The breaking point came when she was three. I realized I had no idea how she got to bed, what we did for her birthday, or even if she had eaten. I was faced with a devastating choice: either I end my life, or I change it. I couldn't let my daughter grow up in foster care like I did.

On the outside, I appeared "functional," but inside, the wounds were deep. I had physical and emotional scars and utilized self-harm to cope. I wouldn't let anyone get close to me. But at 26 years old, I finally walked into an A.A. meeting with my daughter in tow. All I remember they told me was: “Just keep coming.”

 

The Gritty Reality of Recovery

I wish I could have detoxed in a professional facility. If I had known then what I know now about the safety and support of a clinical environment, it would have been my first choice. But at the time, I was terrified of losing my child, my apartment, or my job.
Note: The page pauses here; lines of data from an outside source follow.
(** * geminikit: a shallow embedding of the browser driver

    The development follows the TypeScript sources:
    - [errors.ts]  : the error taxonomy and [getErrorGuidance];
    - [browser.ts] : [GeminiBrowser] (connect / disconnect / page);
    - [client.ts]  : [GeminiClient] (login wait, prompt submission,
                     generation wait, download with retry, watermark
                     removal, image-header inspection);
    - [lib.ts]     : the top-level [generateImage] with its try/finally.

    Asynchronous code is sequential here (every promise is awaited where it
    is created), so it is embedded in a state-and-exception monad.  What the
    browser engine, the page, the external tool and the host's file system
    answer is not decided by the program: it is read from a [World] record
    of oracles.  What the program computes itself -- the paths it joins,
    the texts it builds -- is computed here too.  Console output is not
    modelled. *)

From Stdlib Require Import ZArith Lia Bool Ascii String List DecimalString.
From stdpp Require Import gmap strings list fin_maps.

Local Open Scope string_scope.
Local Open Scope Z_scope.

(** ** Strings the way the JavaScript sources use them *)

Module Js.

Definition dquote : string := String "034"%char EmptyString.
Definition nl : string := String "010"%char EmptyString.

(** [hay.includes(needle)] *)
Fixpoint includes (needle hay : string) : bool :=
  if String.prefix needle hay then true
  else match hay with
       | EmptyString => false
       | String _ rest => includes needle rest
       end.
I detoxed while working 60 hours a week as a manager. I pushed through on coffee, energy drinks, and daily meetings. Slowly, I started to let my guard down. Through the 12 steps and working with a Licensed Alcohol and Drug Counselor (LADC), I finally began to process my trauma. I discovered yoga and dance as creative outlets, and for the first time, I actually started to like life.

 

No More Trash Bags

Sobriety has given me gifts I never thought possible. I am no longer moving my belongings in trash bags. I bought a house that no longer feels temporary—it’s a home that no one can take away from me. Most importantly, I love myself today. That is huge, because I used to be the person I hated most.
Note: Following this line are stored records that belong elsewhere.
(* ===== verification/Wire.v ===== *)
(** * Wire: the protocol's primitive encoder and decoder

    Models [internal/protocol/encoding.go]: [Encoder] over an [io.Writer],
    [Decoder] over an [io.Reader] read with [io.ReadFull]. *)
From S2P Require Import Prelude.
From stdpp Require Import base list strings numbers pretty.
From Stdlib Require Import ZArith Lia.
#[local] Open Scope Z_scope.

(** ** The two ends of a stream *)

(** An [io.Writer]: one [Write] call either takes all the bytes or returns an
    error, and leaves the writer in a new state. *)
Class Writer (W : Type) := write : W -> bytes -> W * option error.

(** [bytes.Buffer]: [Write] appends and never fails. *)
#[export] Instance Buffer : Writer bytes := fun buf p => (buf ++ p, None).

(** A connection whose transport takes at most [sk_room] more bytes and then
    fails. *)
Record Sink := mkSink { sk_out : bytes; sk_room : Z; sk_err : error }.

#[export] Instance Sink_Writer : Writer Sink := fun s p =>
  if blen p <=? sk_room s
  then (mkSink (sk_out s ++ p) (sk_room s - blen p) (sk_err s), None)
  else (mkSink (sk_out s ++ take (Z.to_nat (sk_room s)) p) 0 (sk_err s), Some (sk_err s)).

(** An [io.Reader]: the bytes still to come, and the error [Read] returns when
    they are used up ([io.EOF] for a stream the peer closed). *)
Record Reader := mkReader { rd_data : bytes; rd_err : error }.

(** [bytes.NewReader(b)]. *)
Definition NewReader (b : bytes) : Reader := mkReader b EOF.

(** [io.ReadFull(r, buf)] with [len(buf) = n]: exactly [n] bytes, or the error
    of the reader, [io.ErrUnexpectedEOF] when it ends after some bytes. *)
Definition ReadFull (n : nat) (r : Reader) : Reader * result bytes :=
  if (n <=? length (rd_data r))%nat
  then (mkReader (drop n (rd_data r)) (rd_err r), Ok (take n (rd_data r)))
  else (mkReader [] (rd_err r),
        Err (if decide (rd_err r = EOF) then
               match rd_data r with [] => EOF | _ => ErrUnexpectedEOF end
             else rd_err r)).

(** ** Monads of the two ends *)

(** A method [func (...) error] that writes. *)
Definition enc (W : Type) : Type := W -> W * option error.

(** [if err := p; err != nil { return err }; q]. *)
Definition enc_seq {W} (p q : enc W) : enc W := fun w =>
  let '(w', r) := p w in
  match r with
  | Some e => (w', Some e)
  | None => q w'
  end.

(** [return nil] and [return err]. *)
Definition enc_ok {W} : enc W := fun w => (w, None).
Definition enc_fail {W} (e : error) : enc W := fun w => (w, Some e).

(** A method [func (...) (A, error)] that reads. *)
Definition dec (A : Type) : Type := Reader -> Reader * result A.

Definition dec_ret {A} (a : A) : dec A := fun r => (r, Ok a).
Definition dec_fail {A} (e : error) : dec A := fun r => (r, Err e).

(** [if x, err = g; err != nil { return err }; k x]. *)
Definition dec_bind {A B} (g : dec A) (k : A -> dec B) : dec B := fun r =>
  let '(r', x) := g r in
  match x with
  | Ok a => k a r'
  | Err e => (r', Err e)
  end.

Declare Scope wire_scope.
Delimit Scope wire_scope with wire.
Notation "p ;;; q" := (enc_seq p q)
  (at level 100, q at level 200, right associativity) : wire_scope.
Notation "x <~ g ; k" := (dec_bind g (fun x => k))
  (at level 100, g at next level, k at level 200, right associativity) : wire_scope.
#[global] Open Scope wire_scope.

(** ** Encoder *)

Definition maxFrameSize : Z := Z.shiftl 16 20.

Section Encoder.
Context {W : Type} `{!Writer W}.

Definition put (p : bytes) : enc W := fun w => write w p.

Definition WriteU8 (v : Z) : enc W := put [byte_of_Z v].

Definition WriteU16 (v : Z) : enc W := put (be_encode 2 v).

Definition WriteU32 (v : Z) : enc W := put (be_encode 4 v).

Definition WriteI32 (v : Z) : enc W := put (be_encode 4 (u32 v)).

Definition WriteBool (v : bool) : enc W :=
  put [if v then byte_of_Z 1 else byte_of_Z 0].

Definition WriteString (v : string) : enc W :=
  if 65535 <? slen v then
    enc_fail (Errorf ("string too long: " +:+ pretty (slen v) +:+ " bytes"))
  else
    WriteU16 (u16 (slen v)) ;;;
    if slen v =? 0 then enc_ok else put (bytes_of_string v).

Fixpoint WriteStrings (v : list string) : enc W :=
  match v with
  | [] => enc_ok
  | s :: v' => WriteString s ;;; WriteStrings v'
  end.

Definition WriteStringSlice (v : list string) : enc W :=
  WriteU32 (u32 (blen v)) ;;; WriteStrings v.

Definition WriteBytes (v : bytes) : enc W :=
  WriteU32 (u32 (blen v)) ;;;
  if blen v =? 0 then enc_ok else put v.
End Encoder.

(** ** Decoder *)

Definition ReadU8 : dec Z :=
  b <~ ReadFull 1; dec_ret (be_decode b).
My daughter is now a grown woman on her own successful path. I have a partner who loves me, faults and all, and a "made" family of bonus kids and grandbabies. Professionally, I’ve gone from surviving to leading. After earning my Associate's degree, I am finishing my Bachelor’s in Human Services and just passed my LADC exam.

 

My Mission at Avenues

Today, I work at Avenues Recovery as a Client Engagement Specialist. I love being the person who meets you at the door—a face of comfort in an unfamiliar, scary place. I know exactly what it feels like to be on the other side of that door.

I plan to continue my education with a Master’s in Clinical Mental Health Counseling. My goal is to help people navigate not just addiction, but all the aspects of life that feel broken. After 16 years of sobriety, I still serve on the same A.A. board I joined over a decade ago. I remain willing to learn and grow.

I don’t have any "before" pictures from those dark years, but I have plenty of "after" ones. Today, I’m not just surviving—I am a full participant in my own beautiful life.